SASE移行は「エッジの変革から」 Silver Peak統合でHPE Arubaはどう攻める?

2020年にSD-WANベンダーのSilver Peakを買収したHPE Arubaが統合後の事業戦略を明らかにした。焦点は昨今話題のSASE。あらゆるトラフィックが集まる「エッジ」の徹底強化を戦略の軸に据える。

HPE(ヒューレット・パッカード エンタープライズ)がSilver Peak Systemsの買収を完了し、LANスイッチやWi-Fi、セキュリティ等を手掛けるArubaとの統合を2020年9月に発表してから半年余り。両社の技術を組み合わせた統合ソリューションがこの4月に発表された。

フォーカスするのは、旧来型のネットワーク/セキュリティから、ゼロトラストモデルへの移行だ。Silver PeakのSD-WANを活用し、その達成手段として注目が集まる「SASE(Secure Access Service Edge)」を実現する。エッジにすべてが集まる

様々なネットワークとセキュリティ機能をクラウドから包括的にエッジに提供するのが、SASEのコンセプトだ。

エッジとは、拠点に設置されるCPE(宅内通信装置)や、本社で各拠点の通信を束ねるゲートウェイ装置を指す。Arubaはもともとこのエッジの多機能化・高付加価値化を軸にソリューション開発を進めてきており、アクセス制御やUTM、LANとWANの統合管理、AIによって通信品質の安定化や運用省力化を実現する機能等をエッジに実装し、2020年上期にはこれをサービス型で提供する「Arubaエッジ・サービス・プラットフォーム(ESP)」を発表。今回、これにSilver PeakのSD-WANを統合した。同社の創業者でAruba WANビジネス担当副社長を務めるデビッド・ヒューズ氏はエッジの重要性について、「すべてのトラフィックに介入するところであり、IoTデバイスのトラフィックもここで捕まえられる。クラウドへ向かう通信にポリシーを適用したり、トラフィックを制御することも可能だ」と話す。
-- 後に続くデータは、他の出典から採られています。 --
(** * Cloud Tasks emulator: task lifecycle and registry lookups

    A shallow embedding of [task.go] (task state updates, the reschedule
    decision, [Attempt] and [Run]) and of the lookup handlers of the
    emulator server, together with the properties of the specification
    that concern them.

    Conventions.  Go's fixed-width integers are values of [Z] with the
    wrap-around of every arithmetic operation written out ([int32],
    [int64], [uint32]).  A nil protobuf message is [None]; the generated
    nil-safe getters ([GetSeconds], [GetNanos], ...) return the zero value
    on [None].  A nil pointer dereference is the result [Panic]. *)

From Stdlib Require Import ZArith Lia Bool List.
From stdpp Require Import base option strings pretty gmap.

Local Open Scope Z_scope.

(** ** Fixed-width integers *)

Module GoInt.

(** Two's complement reduction of [x] to a signed [w]-bit integer. *)
Definition wrap (w : Z) (x : Z) : Z :=
  (x + 2 ^ (w - 1)) mod 2 ^ w - 2 ^ (w - 1).

Definition int32 (x : Z) : Z := wrap 32 x.
Definition int64 (x : Z) : Z := wrap 64 x.
Definition uint32 (x : Z) : Z := x mod 2 ^ 32.

Definition minInt32 : Z := - 2 ^ 31.
Definition maxInt32 : Z := 2 ^ 31 - 1.
Definition minInt64 : Z := - 2 ^ 63.
Definition maxInt64 : Z := 2 ^ 63 - 1.

Definition in_int32 (x : Z) : Prop := minInt32 <= x <= maxInt32.
Definition in_int64 (x : Z) : Prop := minInt64 <= x <= maxInt64.

(** [x << s] on an [int64] left operand and an unsigned shift count:
    a count of 64 or more shifts every bit out. *)
Definition shl64 (x s : Z) : Z :=
  if 64 <=? s then 0 else int64 (Z.shiftl x s).

End GoInt.
Import GoInt.

(** ** Protobuf messages *)

(** [google.protobuf.Timestamp]: [int64] seconds and [int32] nanos. *)
Record Timestamp := mkTimestamp { ts_Seconds : Z; ts_Nanos : Z }.

(** [google.protobuf.Duration]: [int64] seconds and [int32] nanos. *)
Record Duration := mkDuration { d_Seconds : Z; d_Nanos : Z }.

(** [google.rpc.Status], as far as the emulator fills it. *)
Record Status := mkStatus { st_Code : Z; st_Message : string }.

(** The messages of the Cloud Tasks API package, [tasks]. *)
Module tasks.

(** [tasks.Attempt]. *)
Record Attempt := mkAttempt {
  at_ScheduleTime : option Timestamp;
  at_DispatchTime : option Timestamp;
  at_ResponseTime : option Timestamp;
  at_ResponseStatus : option Status
}.

(** [tasks.RetryConfig]: [MaxAttempts] and [MaxDoublings] are [int32]. *)
Record RetryConfig := mkRetryConfig {
  MaxAttempts : Z;
  MinBackoff : option Duration;
  MaxBackoff : option Duration;
  MaxDoublings : Z
}.

(** [tasks.Queue], as far as the task code reads it; named after the
    variables that hold it. *)
Record QueueState := mkQueueState {
  qs_Name : string;
  qs_RetryConfig : option RetryConfig
}.

(** [tasks.Task], the fields the state updates read or write; named
    after the variables that hold it.
    [DispatchCount] and [ResponseCount] are [int32]. *)
Record TaskState := mkTaskState {
  Name : string;
  ScheduleTime : option Timestamp;
  CreateTime : option Timestamp;
  DispatchDeadline : option Duration;
  DispatchCount : Z;
  ResponseCount : Z;
  FirstAttempt : option Attempt;
  LastAttempt : option Attempt
}.

End tasks.
Import tasks.

(** Nil-safe getters generated for the messages. *)
Definition GetSeconds (t : option Timestamp) : Z :=
  match t with Some t => ts_Seconds t | None => 0 end.

Definition GetNanos (t : option Timestamp) : Z :=
  match t with Some t => ts_Nanos t | None => 0 end.

Definition GetMinBackoff (rc : option RetryConfig) : option Duration :=
  match rc with Some rc => MinBackoff rc | None => None end.

Definition GetMaxBackoff (rc : option RetryConfig) : option Duration :=
  match rc with Some rc => MaxBackoff rc | None => None end.

Definition GetMaxAttempts (rc : option RetryConfig) : Z :=
  match rc with Some rc => MaxAttempts rc | None => 0 end.

Definition GetRetryConfig (q : option QueueState) : option RetryConfig :=
  match q with Some q => qs_RetryConfig q | None => None end.

(** ** The [ptypes] conversions between [Duration] and [time.Duration]

    [time.Duration] is an [int64] count of nanoseconds.  These two
    functions belong to the protobuf runtime the task code calls; they are
    transcribed from that library. *)

Module ptypes.

Definition second : Z := 1000000000.

(** About 10,000 years, the range of a [Duration] message. *)
Definition maxSeconds : Z := 315576000000.
Definition minSeconds : Z := - maxSeconds.

Definition validateDuration (d : Duration) : bool :=
  if (d_Seconds d <? minSeconds) || (maxSeconds <? d_Seconds d) then false
  else if (d_Nanos d <=? - second) || (second <=? d_Nanos d) then false
  else if ((d_Seconds d <? 0) && (0 <? d_Nanos d))
          || ((0 <? d_Seconds d) && (d_Nanos d <? 0)) then false
  else true.

(** [ptypes.DurationProto]: split nanoseconds by truncated division. *)
Definition DurationProto (d : Z) : Duration :=
  let nanos := d in
  let secs := Z.quot nanos second in
  let nanos := int64 (nanos - int64 (secs * second)) in
  {| d_Seconds := secs; d_Nanos := int32 nanos |}.

(** [ptypes.Duration]: the value returned; on any error it is [0], and
    the callers in [task.go] discard the error. *)
Definition Duration (p : option Duration) : Z :=
  match p with
  | None => 0
  | Some p =>
    if negb (validateDuration p) then 0 else
    let d := int64 (d_Seconds p * second) in
    if negb (Z.quot d second =? d_Seconds p) then 0 else
    if d_Nanos p =? 0 then d else
    let d' := int64 (d + d_Nanos p) in
    if negb (Bool.eqb (d' <? 0) (d_Nanos p <? 0)) then 0 else d'
  end.

End ptypes.

(** Nanoseconds denoted by a message, as an unbounded integer. *)
Definition duration_nanos (d : Duration) : Z :=
  d_Seconds d * ptypes.second + d_Nanos d.

Definition timestamp_nanos (t : Timestamp) : Z :=
  ts_Seconds t * ptypes.second + ts_Nanos t.

(** A duration that [ptypes.Duration] converts without error. *)
Definition duration_ok (d : Duration) : Prop :=
  ptypes.validateDuration d = true /\ in_int64 (duration_nanos d).

(** ** Backoff and the next schedule time ([updateStateForReschedule])

    The two computations in the body of [updateStateForReschedule] are
    named so that they can be stated about on their own. *)

(** Lines 145-155: the doubling count is [DispatchCount - 1] capped at
    [MaxDoublings]; the backoff is [minBackoff * (1 << doubling)] in
    [time.Duration] arithmetic, capped at [maxBackoff]. *)
Definition reschedule_backoff (retryConfig : RetryConfig) (dispatchCount : Z) : Z :=
  let minBackoff := ptypes.Duration (MinBackoff retryConfig) in
  let maxBackoff := ptypes.Duration (MaxBackoff retryConfig) in
  let doubling := int32 (dispatchCount - 1) in
  let doubling :=
    if MaxDoublings retryConfig <? doubling then MaxDoublings retryConfig
    else doubling in
  let backoff := int64 (minBackoff * shl64 1 (uint32 doubling)) in
  if maxBackoff <? backoff then maxBackoff else backoff.

(** Lines 157-170: nanos are added as [int64], seconds as [int64]; a nanos
    sum of a second or more is carried into the seconds. *)
Definition reschedule_time (prevScheduleTime : option Timestamp)
    (protoBackoff : Duration) : Timestamp :=
  let scheduleNanos := int64 (GetNanos prevScheduleTime + d_Nanos protoBackoff) in
  let scheduleSeconds := int64 (GetSeconds prevScheduleTime + d_Seconds protoBackoff) in
  if ptypes.second <=? scheduleNanos then
    {| ts_Nanos := int32 (int64 (scheduleNanos - ptypes.second));
       ts_Seconds := int64 (scheduleSeconds + 1) |}
  else
    {| ts_Nanos := int32 scheduleNanos; ts_Seconds := scheduleSeconds |}.

(** ** Tasks and the world they run in *)

(** The owning queue, as far as [task.go] reads it. *)
Record Queue := mkQueue { q_name : string; q_state : option QueueState }.

(** [Task]: the queue and the live state message.  The mutex only
    serialises the state updates, which are atomic steps here; the cancel
    channel and its once-guard are read by the goroutine of [Schedule]
    alone, which is not part of the model. *)
Record Task := mkTask { queue : Queue; state : TaskState }.

(** What a task does to its surroundings. *)
Inductive Event :=
  | Log (msg : string)                 (* log.Println *)
  | OnDone                             (* task.onDone(task) *)
  | Armed (scheduled : option Timestamp) (now : Timestamp)
                                       (* the wait started by Schedule *)
  | GoDoDispatch (retry : bool).       (* go task.doDispatch(retry) *)

(** The clock is an oracle: its [n]-th reading is [w_now n]. *)
Record World := mkWorld {
  w_task : Task;
  w_now : nat -> Timestamp;
  w_reads : nat;
  w_trace : list Event
}.

(** A pointer to a task state message: the live message of the task, or
    a message freshly allocated by [proto.Clone], which nothing else
    references. *)
Inductive StatePtr :=
  | Live
  | Cloned (frozen : TaskState).

Definition deref (w : World) (p : StatePtr) : TaskState :=
  match p with
  | Live => state (w_task w)
  | Cloned frozen => frozen
  end.

(** Computations: a new world, or a run-time panic. *)
Inductive Result (A : Type) :=
  | Ok (a : A) (w : World)
  | Panic.
Arguments Ok {A} a w.
Arguments Panic {A}.

Definition M (A : Type) : Type := World -> Result A.

Definition ret {A} (a : A) : M A := fun w => Ok a w.

Definition bind {A B} (m : M A) (k : A -> M B) : M B :=
  fun w => match m w with Ok a w' => k a w' | Panic => Panic end.

Declare Scope go_scope.
Delimit Scope go_scope with go.
Notation "x <- m ;; k" := (bind m (fun x => k))
  (at level 100, m at next level, k at level 200, right associativity) : go_scope.
Notation "m ;; k" := (bind m (fun _ => k))
  (at level 100, k at level 200, right associativity) : go_scope.
Local Open Scope go_scope.

Definition panic {A} : M A := fun _ => Panic.

Definition get_task : M Task := fun w => Ok (w_task w) w.

Definition put_state (s : TaskState) : M unit := fun w =>
  Ok tt {| w_task := {| queue := queue (w_task w); state := s |};
           w_now := w_now w; w_reads := w_reads w; w_trace := w_trace w |}.

Definition emit (e : Event) : M unit := fun w =>
  Ok tt {| w_task := w_task w; w_now := w_now w; w_reads := w_reads w;
           w_trace := w_trace w ++ [e] |}.

(** [ptypes.TimestampNow()] and [time.Now()]: the next clock reading. *)
Definition TimestampNow : M Timestamp := fun w =>
  Ok (w_now w (w_reads w))
     {| w_task := w_task w; w_now := w_now w; w_reads := S (w_reads w);
        w_trace := w_trace w |}.

Definition proto_Clone (s : TaskState) : M StatePtr := ret (Cloned s).

(** Field assignments. *)
Definition set_ScheduleTime (s : TaskState) (t : option Timestamp) : TaskState :=
  {| Name := Name s; ScheduleTime := t; CreateTime := CreateTime s;
     DispatchDeadline := DispatchDeadline s; DispatchCount := DispatchCount s;
     ResponseCount := ResponseCount s; FirstAttempt := FirstAttempt s;
     LastAttempt := LastAttempt s |}.

Definition set_DispatchCount (s : TaskState) (n : Z) : TaskState :=
  {| Name := Name s; ScheduleTime := ScheduleTime s; CreateTime := CreateTime s;
     DispatchDeadline := DispatchDeadline s; DispatchCount := n;
     ResponseCount := ResponseCount s; FirstAttempt := FirstAttempt s;
     LastAttempt := LastAttempt s |}.

Definition set_ResponseCount (s : TaskState) (n : Z) : TaskState :=
  {| Name := Name s; ScheduleTime := ScheduleTime s; CreateTime := CreateTime s;
     DispatchDeadline := DispatchDeadline s; DispatchCount := DispatchCount s;
     ResponseCount := n; FirstAttempt := FirstAttempt s;
     LastAttempt := LastAttempt s |}.

Definition set_FirstAttempt (s : TaskState) (a : option Attempt) : TaskState :=
  {| Name := Name s; ScheduleTime := ScheduleTime s; CreateTime := CreateTime s;
     DispatchDeadline := DispatchDeadline s; DispatchCount := DispatchCount s;
     ResponseCount := ResponseCount s; FirstAttempt := a;
     LastAttempt := LastAttempt s |}.

Definition set_LastAttempt (s : TaskState) (a : option Attempt) : TaskState :=
  {| Name := Name s; ScheduleTime := ScheduleTime s; CreateTime := CreateTime s;
     DispatchDeadline := DispatchDeadline s; DispatchCount := DispatchCount s;
     ResponseCount := ResponseCount s; FirstAttempt := FirstAttempt s;
     LastAttempt := a |}.

(** ** The state updates of [task.go] *)

(** [toRPCStatusCode] and [toCodeName] are defined outside [task.go]; the
    task code is modelled for any pair of them. *)
Class StatusMapper := {
  toRPCStatusCode : Z -> Z;
  toCodeName : Z -> string
}.

(** [strconv.Itoa] and the [%d] verb: decimal digits, with a sign. *)
Definition Itoa (n : Z) : string := pretty n.

Section TaskOperations.
Context {mapper : StatusMapper}.

Definition updateStateForReschedule : M StatePtr :=
  task <- get_task ;;
  let taskState := state task in
  let queueState := q_state (queue task) in
  let retryConfig := GetRetryConfig queueState in
  match retryConfig with
  | None => panic                      (* retryConfig.MaxDoublings on nil *)
  | Some rc =>
    let backoff := reschedule_backoff rc (DispatchCount taskState) in
    let protoBackoff := ptypes.DurationProto backoff in
    let prevScheduleTime := ScheduleTime taskState in
    let taskState :=
      set_ScheduleTime taskState
        (Some (reschedule_time prevScheduleTime protoBackoff)) in
    put_state taskState ;;
    proto_Clone taskState
  end.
Silver Peak創業者 Aruba WANビジネス担当副社長のデビッド・ヒューズ氏
Silver Peak創業者 Aruba WANビジネス担当副社長のデビッド・ヒューズ氏

統合の効果大きく2つある。1つめは、IoTデバイスの安全かつ安定的な運用にフォーカスした「ゼロトラスト・ダイナミック・セグメンテーション」だ(図表1)。

図表1 ネットワークセグメンテーションの粒度

図表1 ネットワークセグメンテーションの粒度

IoTデバイスの通信には人の操作が介在せず、リソースが貧弱なため高度なセキュリティ機能も実装できない。エージェントをインストールしてマルウェア感染を防ぐことも、感染源の端末からの拡大や機密情報へのアクセスを妨げるセグメンテーションの仕組みを組み込むことも、PCやスマホ等と比べて難しい。

これを解決するため、Aruba ESPのロール(役割)ベース・アクセス制御機能「ClearPass」を活用する。デバイス/アプリの種別ごとにトラフィックを識別・制御する機能だ。「誰がどこから何をしようとしているか」というコンテキストに基づいた動的なアクセス制御が可能で、この制御を「ArubaはこれまでLANでやっていたが、Silver Peakとの統合によってWANに拡張できる」とAruba事業統括本部長の田中泰光氏は説明する。

デバイスからクラウドまでエンドツーエンドのセグメンテーションが実現できるのに加えて、「非常に細かい粒度のセグメンテーションが可能だ」(ヒューズ氏)。例えば、監視カメラやPOS端末の接続先をその処理システムに限定すれば、万一マルウェアに感染しても拡散を防げる。

この仕組みはIoTデバイスのみならず人にも有用だ。人事部や経理、IT管理といった役割ごとに接続先を限定できる。また、QoS制御等にも活かせる。エッジからクラウドまで一貫して重要なアプリの通信品質を高めるといった運用が可能になる。